ASSIGNED TASK -> Once the line with "intros h s [_" is found in the entries below, print it and each following line exactly, stopping after the line with "destruct Hcase as [[_ ->]|[_ ->]]; [done|]."; print nothing else.

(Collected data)
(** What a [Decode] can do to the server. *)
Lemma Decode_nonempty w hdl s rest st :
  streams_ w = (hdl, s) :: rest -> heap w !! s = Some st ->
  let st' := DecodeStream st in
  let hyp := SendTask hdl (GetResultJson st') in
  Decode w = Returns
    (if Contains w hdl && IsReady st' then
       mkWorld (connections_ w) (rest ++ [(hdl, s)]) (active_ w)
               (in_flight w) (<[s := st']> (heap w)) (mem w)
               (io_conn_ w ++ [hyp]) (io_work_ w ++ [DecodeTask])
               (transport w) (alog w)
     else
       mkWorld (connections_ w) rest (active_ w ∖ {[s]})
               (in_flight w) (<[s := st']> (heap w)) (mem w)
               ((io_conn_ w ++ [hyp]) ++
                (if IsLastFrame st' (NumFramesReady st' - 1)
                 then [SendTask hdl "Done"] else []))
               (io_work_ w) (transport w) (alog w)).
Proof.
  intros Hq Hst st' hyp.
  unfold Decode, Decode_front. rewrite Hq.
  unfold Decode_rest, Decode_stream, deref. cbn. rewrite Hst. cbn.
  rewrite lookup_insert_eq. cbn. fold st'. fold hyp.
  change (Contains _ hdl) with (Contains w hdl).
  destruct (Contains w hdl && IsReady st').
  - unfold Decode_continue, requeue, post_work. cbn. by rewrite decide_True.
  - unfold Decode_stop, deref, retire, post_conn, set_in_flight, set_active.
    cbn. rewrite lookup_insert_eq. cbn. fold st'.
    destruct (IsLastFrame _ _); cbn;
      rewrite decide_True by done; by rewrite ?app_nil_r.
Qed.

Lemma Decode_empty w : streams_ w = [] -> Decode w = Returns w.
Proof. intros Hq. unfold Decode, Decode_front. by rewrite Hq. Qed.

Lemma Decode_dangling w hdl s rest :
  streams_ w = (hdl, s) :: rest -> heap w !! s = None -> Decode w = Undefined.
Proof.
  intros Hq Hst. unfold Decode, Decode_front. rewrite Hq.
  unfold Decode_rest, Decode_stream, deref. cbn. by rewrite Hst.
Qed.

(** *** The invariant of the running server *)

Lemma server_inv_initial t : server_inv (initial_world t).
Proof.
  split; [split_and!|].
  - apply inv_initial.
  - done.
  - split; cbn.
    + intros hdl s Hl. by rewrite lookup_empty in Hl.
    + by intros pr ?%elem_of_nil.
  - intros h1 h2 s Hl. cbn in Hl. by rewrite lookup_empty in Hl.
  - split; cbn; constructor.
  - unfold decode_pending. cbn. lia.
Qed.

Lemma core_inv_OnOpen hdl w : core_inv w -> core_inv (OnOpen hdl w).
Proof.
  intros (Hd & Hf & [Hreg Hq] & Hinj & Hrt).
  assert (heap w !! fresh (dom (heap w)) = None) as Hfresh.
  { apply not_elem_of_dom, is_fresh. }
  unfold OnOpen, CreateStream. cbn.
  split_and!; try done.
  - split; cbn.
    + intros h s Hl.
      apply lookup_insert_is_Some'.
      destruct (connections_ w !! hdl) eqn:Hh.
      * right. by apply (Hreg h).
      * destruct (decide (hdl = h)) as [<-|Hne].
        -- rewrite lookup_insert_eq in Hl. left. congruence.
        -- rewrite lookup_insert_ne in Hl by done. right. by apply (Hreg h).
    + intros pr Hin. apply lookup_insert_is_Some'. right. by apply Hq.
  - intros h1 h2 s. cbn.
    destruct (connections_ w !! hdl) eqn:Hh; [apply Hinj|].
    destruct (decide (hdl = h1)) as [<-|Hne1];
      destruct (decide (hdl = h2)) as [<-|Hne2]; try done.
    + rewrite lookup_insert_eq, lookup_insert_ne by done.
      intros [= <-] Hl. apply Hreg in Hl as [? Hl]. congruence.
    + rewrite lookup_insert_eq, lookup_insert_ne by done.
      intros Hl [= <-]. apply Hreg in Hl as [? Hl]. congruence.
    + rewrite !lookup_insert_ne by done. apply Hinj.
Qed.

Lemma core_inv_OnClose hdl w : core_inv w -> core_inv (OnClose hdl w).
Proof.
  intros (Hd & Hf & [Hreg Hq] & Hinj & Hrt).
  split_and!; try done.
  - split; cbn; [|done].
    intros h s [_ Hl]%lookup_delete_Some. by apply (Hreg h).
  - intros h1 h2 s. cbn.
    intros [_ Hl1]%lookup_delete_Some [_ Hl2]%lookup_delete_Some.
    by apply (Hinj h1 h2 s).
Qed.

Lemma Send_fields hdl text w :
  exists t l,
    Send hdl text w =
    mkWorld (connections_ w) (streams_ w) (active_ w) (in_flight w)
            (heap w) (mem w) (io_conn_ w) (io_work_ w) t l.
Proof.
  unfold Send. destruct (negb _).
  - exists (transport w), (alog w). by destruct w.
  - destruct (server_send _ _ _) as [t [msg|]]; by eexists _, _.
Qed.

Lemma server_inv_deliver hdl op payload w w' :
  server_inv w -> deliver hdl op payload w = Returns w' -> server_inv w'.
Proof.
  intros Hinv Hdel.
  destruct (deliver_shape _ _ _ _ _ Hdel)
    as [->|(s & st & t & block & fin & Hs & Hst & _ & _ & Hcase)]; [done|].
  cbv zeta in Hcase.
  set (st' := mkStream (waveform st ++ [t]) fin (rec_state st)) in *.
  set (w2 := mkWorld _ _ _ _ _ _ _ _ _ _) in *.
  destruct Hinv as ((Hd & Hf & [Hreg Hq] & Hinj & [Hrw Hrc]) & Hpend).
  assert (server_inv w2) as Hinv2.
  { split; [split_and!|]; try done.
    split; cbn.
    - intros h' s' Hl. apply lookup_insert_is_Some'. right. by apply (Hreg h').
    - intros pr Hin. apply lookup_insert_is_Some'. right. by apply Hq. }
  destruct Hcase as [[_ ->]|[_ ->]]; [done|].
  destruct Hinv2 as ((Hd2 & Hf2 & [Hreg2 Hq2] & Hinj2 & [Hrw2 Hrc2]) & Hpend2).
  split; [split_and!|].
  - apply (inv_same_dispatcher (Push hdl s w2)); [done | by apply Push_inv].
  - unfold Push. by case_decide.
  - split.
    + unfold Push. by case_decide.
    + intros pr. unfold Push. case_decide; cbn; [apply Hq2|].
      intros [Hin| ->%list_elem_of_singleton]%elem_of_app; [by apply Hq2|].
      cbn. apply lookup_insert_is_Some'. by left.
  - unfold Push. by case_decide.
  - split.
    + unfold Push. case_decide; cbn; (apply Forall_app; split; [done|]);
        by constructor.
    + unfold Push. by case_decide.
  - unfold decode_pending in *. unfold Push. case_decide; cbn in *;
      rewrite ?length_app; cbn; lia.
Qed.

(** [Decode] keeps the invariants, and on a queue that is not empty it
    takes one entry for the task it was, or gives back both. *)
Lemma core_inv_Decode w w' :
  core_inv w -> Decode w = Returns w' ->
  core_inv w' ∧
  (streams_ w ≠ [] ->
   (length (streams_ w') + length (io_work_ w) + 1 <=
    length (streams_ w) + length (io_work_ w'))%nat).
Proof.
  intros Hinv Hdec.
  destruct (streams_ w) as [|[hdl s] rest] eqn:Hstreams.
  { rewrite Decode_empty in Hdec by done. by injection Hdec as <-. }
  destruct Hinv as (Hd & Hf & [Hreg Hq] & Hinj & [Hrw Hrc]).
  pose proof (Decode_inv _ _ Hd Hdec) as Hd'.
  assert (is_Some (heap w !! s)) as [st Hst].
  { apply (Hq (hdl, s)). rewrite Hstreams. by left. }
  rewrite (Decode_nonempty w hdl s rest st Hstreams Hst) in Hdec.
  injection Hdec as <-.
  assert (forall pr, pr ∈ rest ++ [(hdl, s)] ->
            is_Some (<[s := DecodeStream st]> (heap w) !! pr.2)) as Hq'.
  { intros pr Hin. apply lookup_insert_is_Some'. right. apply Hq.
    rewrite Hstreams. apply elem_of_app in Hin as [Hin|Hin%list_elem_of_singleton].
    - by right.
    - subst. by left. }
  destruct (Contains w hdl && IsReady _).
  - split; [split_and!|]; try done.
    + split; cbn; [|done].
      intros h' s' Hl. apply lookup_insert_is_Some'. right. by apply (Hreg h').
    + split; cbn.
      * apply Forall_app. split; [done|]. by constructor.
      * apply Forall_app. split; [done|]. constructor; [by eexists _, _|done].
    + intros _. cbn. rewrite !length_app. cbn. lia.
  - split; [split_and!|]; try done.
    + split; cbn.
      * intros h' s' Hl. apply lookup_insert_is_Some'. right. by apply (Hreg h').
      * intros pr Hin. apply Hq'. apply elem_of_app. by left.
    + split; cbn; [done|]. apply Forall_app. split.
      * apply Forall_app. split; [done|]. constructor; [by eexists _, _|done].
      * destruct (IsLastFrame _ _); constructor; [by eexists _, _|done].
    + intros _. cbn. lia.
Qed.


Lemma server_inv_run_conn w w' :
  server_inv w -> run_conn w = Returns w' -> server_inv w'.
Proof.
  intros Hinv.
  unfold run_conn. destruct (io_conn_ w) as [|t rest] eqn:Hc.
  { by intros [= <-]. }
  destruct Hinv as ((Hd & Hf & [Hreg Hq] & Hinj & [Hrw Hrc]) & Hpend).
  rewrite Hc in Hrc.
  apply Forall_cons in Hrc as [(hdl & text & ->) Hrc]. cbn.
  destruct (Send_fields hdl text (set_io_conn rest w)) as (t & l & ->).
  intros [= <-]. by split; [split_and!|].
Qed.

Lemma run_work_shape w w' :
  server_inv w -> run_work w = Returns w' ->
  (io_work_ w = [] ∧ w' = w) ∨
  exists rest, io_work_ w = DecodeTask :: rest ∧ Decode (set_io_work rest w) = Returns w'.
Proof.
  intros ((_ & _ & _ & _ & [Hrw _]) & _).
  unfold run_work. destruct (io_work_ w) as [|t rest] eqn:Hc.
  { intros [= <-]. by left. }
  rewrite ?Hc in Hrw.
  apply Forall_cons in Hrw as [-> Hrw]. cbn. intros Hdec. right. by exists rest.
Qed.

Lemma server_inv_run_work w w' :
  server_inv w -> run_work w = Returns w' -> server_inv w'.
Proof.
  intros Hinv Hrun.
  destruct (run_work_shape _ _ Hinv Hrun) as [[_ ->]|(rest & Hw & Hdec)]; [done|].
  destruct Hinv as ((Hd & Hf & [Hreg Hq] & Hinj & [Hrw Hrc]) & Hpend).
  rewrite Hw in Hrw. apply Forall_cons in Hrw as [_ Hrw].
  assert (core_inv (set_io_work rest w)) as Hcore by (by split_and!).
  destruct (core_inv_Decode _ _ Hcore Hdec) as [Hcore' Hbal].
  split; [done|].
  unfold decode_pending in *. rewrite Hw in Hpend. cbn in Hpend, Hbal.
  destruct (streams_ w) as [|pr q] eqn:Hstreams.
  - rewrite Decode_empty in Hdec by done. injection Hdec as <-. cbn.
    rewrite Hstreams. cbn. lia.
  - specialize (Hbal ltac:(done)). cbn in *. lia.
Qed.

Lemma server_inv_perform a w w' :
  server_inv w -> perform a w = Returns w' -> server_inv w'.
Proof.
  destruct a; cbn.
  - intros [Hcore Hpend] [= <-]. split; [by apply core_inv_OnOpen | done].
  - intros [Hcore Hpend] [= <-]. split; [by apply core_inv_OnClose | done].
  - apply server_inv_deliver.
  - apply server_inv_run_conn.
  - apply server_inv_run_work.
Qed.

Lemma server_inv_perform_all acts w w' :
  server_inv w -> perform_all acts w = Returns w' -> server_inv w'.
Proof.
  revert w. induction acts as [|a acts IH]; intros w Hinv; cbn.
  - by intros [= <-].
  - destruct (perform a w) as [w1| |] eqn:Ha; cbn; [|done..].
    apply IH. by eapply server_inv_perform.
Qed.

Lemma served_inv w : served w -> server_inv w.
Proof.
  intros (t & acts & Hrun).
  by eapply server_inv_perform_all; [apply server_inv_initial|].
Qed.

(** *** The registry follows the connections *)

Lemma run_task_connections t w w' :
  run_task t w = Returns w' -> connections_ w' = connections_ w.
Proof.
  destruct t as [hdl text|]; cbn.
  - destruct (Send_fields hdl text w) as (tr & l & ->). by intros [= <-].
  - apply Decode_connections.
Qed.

--

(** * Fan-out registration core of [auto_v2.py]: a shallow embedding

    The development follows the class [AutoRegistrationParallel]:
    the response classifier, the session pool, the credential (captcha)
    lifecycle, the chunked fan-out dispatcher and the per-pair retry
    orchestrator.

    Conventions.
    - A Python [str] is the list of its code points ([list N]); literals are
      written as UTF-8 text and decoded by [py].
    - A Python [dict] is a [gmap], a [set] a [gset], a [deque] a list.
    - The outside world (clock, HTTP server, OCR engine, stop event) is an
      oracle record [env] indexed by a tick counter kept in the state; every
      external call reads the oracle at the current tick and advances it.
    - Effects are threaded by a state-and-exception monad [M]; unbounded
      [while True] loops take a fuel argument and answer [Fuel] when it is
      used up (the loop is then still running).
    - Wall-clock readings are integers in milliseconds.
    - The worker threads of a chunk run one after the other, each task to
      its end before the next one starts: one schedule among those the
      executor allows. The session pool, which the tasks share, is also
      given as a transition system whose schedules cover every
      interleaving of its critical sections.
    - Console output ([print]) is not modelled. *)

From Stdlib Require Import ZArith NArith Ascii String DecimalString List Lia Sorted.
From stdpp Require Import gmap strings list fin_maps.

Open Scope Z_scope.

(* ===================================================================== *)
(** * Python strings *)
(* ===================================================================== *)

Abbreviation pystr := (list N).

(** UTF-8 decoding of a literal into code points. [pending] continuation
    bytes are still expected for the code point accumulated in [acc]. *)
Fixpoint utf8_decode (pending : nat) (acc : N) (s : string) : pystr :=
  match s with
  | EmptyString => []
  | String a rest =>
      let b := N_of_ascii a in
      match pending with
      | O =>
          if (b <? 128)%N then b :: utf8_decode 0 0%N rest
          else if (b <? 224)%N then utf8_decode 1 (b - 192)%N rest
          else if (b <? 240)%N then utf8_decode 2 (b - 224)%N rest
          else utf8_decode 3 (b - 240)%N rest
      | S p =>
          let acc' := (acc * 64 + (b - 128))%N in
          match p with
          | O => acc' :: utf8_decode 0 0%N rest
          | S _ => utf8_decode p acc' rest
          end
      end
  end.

---

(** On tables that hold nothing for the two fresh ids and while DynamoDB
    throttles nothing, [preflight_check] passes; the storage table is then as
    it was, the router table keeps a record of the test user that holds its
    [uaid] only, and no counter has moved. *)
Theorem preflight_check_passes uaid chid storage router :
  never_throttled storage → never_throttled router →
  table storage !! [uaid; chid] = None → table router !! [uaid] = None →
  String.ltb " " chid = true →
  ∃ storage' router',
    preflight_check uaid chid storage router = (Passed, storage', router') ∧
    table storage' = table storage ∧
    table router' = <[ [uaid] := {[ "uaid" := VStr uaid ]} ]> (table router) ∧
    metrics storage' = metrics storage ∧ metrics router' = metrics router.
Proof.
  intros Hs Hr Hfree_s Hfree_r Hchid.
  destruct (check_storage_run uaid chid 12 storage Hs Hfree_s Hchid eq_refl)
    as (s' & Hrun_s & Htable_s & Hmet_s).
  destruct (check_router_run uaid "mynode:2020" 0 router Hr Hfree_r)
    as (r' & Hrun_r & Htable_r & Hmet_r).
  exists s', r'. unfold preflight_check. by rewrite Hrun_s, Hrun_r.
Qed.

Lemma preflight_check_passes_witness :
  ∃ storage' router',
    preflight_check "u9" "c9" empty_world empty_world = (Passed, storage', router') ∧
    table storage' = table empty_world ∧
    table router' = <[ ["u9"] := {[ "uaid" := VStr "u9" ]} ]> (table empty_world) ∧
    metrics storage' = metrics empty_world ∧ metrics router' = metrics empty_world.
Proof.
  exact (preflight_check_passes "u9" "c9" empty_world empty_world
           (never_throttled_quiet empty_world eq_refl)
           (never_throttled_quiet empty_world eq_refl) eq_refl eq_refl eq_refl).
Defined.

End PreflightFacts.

ANSWER TO THE EXERCISE ->
    intros h s [_ Hl]%lookup_delete_Some. by apply (Hreg h).
  - intros h1 h2 s. cbn.
    intros [_ Hl1]%lookup_delete_Some [_ Hl2]%lookup_delete_Some.
    by apply (Hinj h1 h2 s).
Qed.

Lemma Send_fields hdl text w :
  exists t l,
    Send hdl text w =
    mkWorld (connections_ w) (streams_ w) (active_ w) (in_flight w)
            (heap w) (mem w) (io_conn_ w) (io_work_ w) t l.
Proof.
  unfold Send. destruct (negb _).
  - exists (transport w), (alog w). by destruct w.
  - destruct (server_send _ _ _) as [t [msg|]]; by eexists _, _.
Qed.

Lemma server_inv_deliver hdl op payload w w' :
  server_inv w -> deliver hdl op payload w = Returns w' -> server_inv w'.
Proof.
  intros Hinv Hdel.
  destruct (deliver_shape _ _ _ _ _ Hdel)
    as [->|(s & st & t & block & fin & Hs & Hst & _ & _ & Hcase)]; [done|].
  cbv zeta in Hcase.
  set (st' := mkStream (waveform st ++ [t]) fin (rec_state st)) in *.
  set (w2 := mkWorld _ _ _ _ _ _ _ _ _ _) in *.
  destruct Hinv as ((Hd & Hf & [Hreg Hq] & Hinj & [Hrw Hrc]) & Hpend).
  assert (server_inv w2) as Hinv2.
  { split; [split_and!|]; try done.
    split; cbn.
    - intros h' s' Hl. apply lookup_insert_is_Some'. right. by apply (Hreg h').
    - intros pr Hin. apply lookup_insert_is_Some'. right. by apply Hq. }
  destruct Hcase as [[_ ->]|[_ ->]]; [done|].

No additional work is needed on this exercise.